[Source records]
---*---

(** *** Field updates *)

Definition set_manager (s : Client) x : Client :=
  mkClient (cl_name s) x (cl_welcomes s) (cl_heart s) (cl_session s) (cl_nonce s) (cl_waits s) (cl_next s) (cl_pings s) (cl_attaches s)
    (cl_invites s) (cl_groups s) (cl_create s) (cl_events s) (cl_attachments s) (cl_errors s) (cl_listening s) (cl_notices s)
    (cl_tasks s) (cl_wire s).
Definition set_welcomes (s : Client) x : Client :=
  mkClient (cl_name s) (cl_manager s) x (cl_heart s) (cl_session s) (cl_nonce s) (cl_waits s) (cl_next s) (cl_pings s) (cl_attaches s)
    (cl_invites s) (cl_groups s) (cl_create s) (cl_events s) (cl_attachments s) (cl_errors s) (cl_listening s) (cl_notices s)
    (cl_tasks s) (cl_wire s).
Definition set_heart (s : Client) x : Client :=
  mkClient (cl_name s) (cl_manager s) (cl_welcomes s) x (cl_session s) (cl_nonce s) (cl_waits s) (cl_next s) (cl_pings s) (cl_attaches s)
    (cl_invites s) (cl_groups s) (cl_create s) (cl_events s) (cl_attachments s) (cl_errors s) (cl_listening s) (cl_notices s)
    (cl_tasks s) (cl_wire s).
Definition set_session (s : Client) x : Client :=
  mkClient (cl_name s) (cl_manager s) (cl_welcomes s) (cl_heart s) x (cl_nonce s) (cl_waits s) (cl_next s) (cl_pings s) (cl_attaches s)
    (cl_invites s) (cl_groups s) (cl_create s) (cl_events s) (cl_attachments s) (cl_errors s) (cl_listening s) (cl_notices s)
    (cl_tasks s) (cl_wire s).
Definition set_nonce (s : Client) x : Client :=
  mkClient (cl_name s) (cl_manager s) (cl_welcomes s) (cl_heart s) (cl_session s) x (cl_waits s) (cl_next s) (cl_pings s) (cl_attaches s)
    (cl_invites s) (cl_groups s) (cl_create s) (cl_events s) (cl_attachments s) (cl_errors s) (cl_listening s) (cl_notices s)
    (cl_tasks s) (cl_wire s).
Definition set_waits (s : Client) x : Client :=
  mkClient (cl_name s) (cl_manager s) (cl_welcomes s) (cl_heart s) (cl_session s) (cl_nonce s) x (cl_next s) (cl_pings s) (cl_attaches s)
    (cl_invites s) (cl_groups s) (cl_create s) (cl_events s) (cl_attachments s) (cl_errors s) (cl_listening s) (cl_notices s)
    (cl_tasks s) (cl_wire s).
Definition set_next (s : Client) x : Client :=
  mkClient (cl_name s) (cl_manager s) (cl_welcomes s) (cl_heart s) (cl_session s) (cl_nonce s) (cl_waits s) x (cl_pings s) (cl_attaches s)
    (cl_invites s) (cl_groups s) (cl_create s) (cl_events s) (cl_attachments s) (cl_errors s) (cl_listening s) (cl_notices s)
    (cl_tasks s) (cl_wire s).
Definition set_pings (s : Client) x : Client :=
  mkClient (cl_name s) (cl_manager s) (cl_welcomes s) (cl_heart s) (cl_session s) (cl_nonce s) (cl_waits s) (cl_next s) x (cl_attaches s)
    (cl_invites s) (cl_groups s) (cl_create s) (cl_events s) (cl_attachments s) (cl_errors s) (cl_listening s) (cl_notices s)
    (cl_tasks s) (cl_wire s).
Definition set_attaches (s : Client) x : Client :=
  mkClient (cl_name s) (cl_manager s) (cl_welcomes s) (cl_heart s) (cl_session s) (cl_nonce s) (cl_waits s) (cl_next s) (cl_pings s) x (cl_invites
    s) (cl_groups s) (cl_create s) (cl_events s) (cl_attachments s) (cl_errors s) (cl_listening s) (cl_notices s) (cl_tasks s)
    (cl_wire s).
Definition set_invites (s : Client) x : Client :=
  mkClient (cl_name s) (cl_manager s) (cl_welcomes s) (cl_heart s) (cl_session s) (cl_nonce s) (cl_waits s) (cl_next s) (cl_pings s) (cl_attaches
    s) x (cl_groups s) (cl_create s) (cl_events s) (cl_attachments s) (cl_errors s) (cl_listening s) (cl_notices s) (cl_tasks s)
    (cl_wire s).
Definition set_groups (s : Client) x : Client :=
  mkClient (cl_name s) (cl_manager s) (cl_welcomes s) (cl_heart s) (cl_session s) (cl_nonce s) (cl_waits s) (cl_next s) (cl_pings s) (cl_attaches
    s) (cl_invites s) x (cl_create s) (cl_events s) (cl_attachments s) (cl_errors s) (cl_listening s) (cl_notices s) (cl_tasks s)
    (cl_wire s).
Definition set_create (s : Client) x : Client :=
  mkClient (cl_name s) (cl_manager s) (cl_welcomes s) (cl_heart s) (cl_session s) (cl_nonce s) (cl_waits s) (cl_next s) (cl_pings s) (cl_attaches
    s) (cl_invites s) (cl_groups s) x (cl_events s) (cl_attachments s) (cl_errors s) (cl_listening s) (cl_notices s) (cl_tasks s)
    (cl_wire s).
Definition set_events (s : Client) x : Client :=
  mkClient (cl_name s) (cl_manager s) (cl_welcomes s) (cl_heart s) (cl_session s) (cl_nonce s) (cl_waits s) (cl_next s) (cl_pings s) (cl_attaches
    s) (cl_invites s) (cl_groups s) (cl_create s) x (cl_attachments s) (cl_errors s) (cl_listening s) (cl_notices s) (cl_tasks s)
    (cl_wire s).
Definition set_attachments (s : Client) x : Client :=
  mkClient (cl_name s) (cl_manager s) (cl_welcomes s) (cl_heart s) (cl_session s) (cl_nonce s) (cl_waits s) (cl_next s) (cl_pings s) (cl_attaches
    s) (cl_invites s) (cl_groups s) (cl_create s) (cl_events s) x (cl_errors s) (cl_listening s) (cl_notices s) (cl_tasks s)
    (cl_wire s).
Definition set_errors (s : Client) x : Client :=
  mkClient (cl_name s) (cl_manager s) (cl_welcomes s) (cl_heart s) (cl_session s) (cl_nonce s) (cl_waits s) (cl_next s) (cl_pings s) (cl_attaches
    s) (cl_invites s) (cl_groups s) (cl_create s) (cl_events s) (cl_attachments s) x (cl_listening s) (cl_notices s) (cl_tasks s)
    (cl_wire s).
Definition set_listening (s : Client) x : Client :=
  mkClient (cl_name s) (cl_manager s) (cl_welcomes s) (cl_heart s) (cl_session s) (cl_nonce s) (cl_waits s) (cl_next s) (cl_pings s) (cl_attaches
    s) (cl_invites s) (cl_groups s) (cl_create s) (cl_events s) (cl_attachments s) (cl_errors s) x (cl_notices s) (cl_tasks s)
    (cl_wire s).
Definition set_notices (s : Client) x : Client :=
  mkClient (cl_name s) (cl_manager s) (cl_welcomes s) (cl_heart s) (cl_session s) (cl_nonce s) (cl_waits s) (cl_next s) (cl_pings s) (cl_attaches
    s) (cl_invites s) (cl_groups s) (cl_create s) (cl_events s) (cl_attachments s) (cl_errors s) (cl_listening s) x (cl_tasks s)
    (cl_wire s).
Definition set_tasks (s : Client) x : Client :=
  mkClient (cl_name s) (cl_manager s) (cl_welcomes s) (cl_heart s) (cl_session s) (cl_nonce s) (cl_waits s) (cl_next s) (cl_pings s) (cl_attaches
    s) (cl_invites s) (cl_groups s) (cl_create s) (cl_events s) (cl_attachments s) (cl_errors s) (cl_listening s) (cl_notices s) x
    (cl_wire s).
Definition set_wire (s : Client) x : Client :=
  mkClient (cl_name s) (cl_manager s) (cl_welcomes s) (cl_heart s) (cl_session s) (cl_nonce s) (cl_waits s) (cl_next s) (cl_pings s) (cl_attaches
    s) (cl_invites s) (cl_groups s) (cl_create s) (cl_events s) (cl_attachments s) (cl_errors s) (cl_listening s) (cl_notices s)
    (cl_tasks s) x.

---*---

- [What is required]:
There is a line above that contains "x (cl_tasks s)". Copy it and all later lines through the last, exactly, and leave out the rest.

- [Completed task]:
    s) (cl_invites s) (cl_groups s) (cl_create s) (cl_events s) (cl_attachments s) (cl_errors s) (cl_listening s) x (cl_tasks s)
    (cl_wire s).
Definition set_tasks (s : Client) x : Client :=
  mkClient (cl_name s) (cl_manager s) (cl_welcomes s) (cl_heart s) (cl_session s) (cl_nonce s) (cl_waits s) (cl_next s) (cl_pings s) (cl_attaches
    s) (cl_invites s) (cl_groups s) (cl_create s) (cl_events s) (cl_attachments s) (cl_errors s) (cl_listening s) (cl_notices s) x
    (cl_wire s).
Definition set_wire (s : Client) x : Client :=
  mkClient (cl_name s) (cl_manager s) (cl_welcomes s) (cl_heart s) (cl_session s) (cl_nonce s) (cl_waits s) (cl_next s) (cl_pings s) (cl_attaches
    s) (cl_invites s) (cl_groups s) (cl_create s) (cl_events s) (cl_attachments s) (cl_errors s) (cl_listening s) (cl_notices s)
    (cl_tasks s) x.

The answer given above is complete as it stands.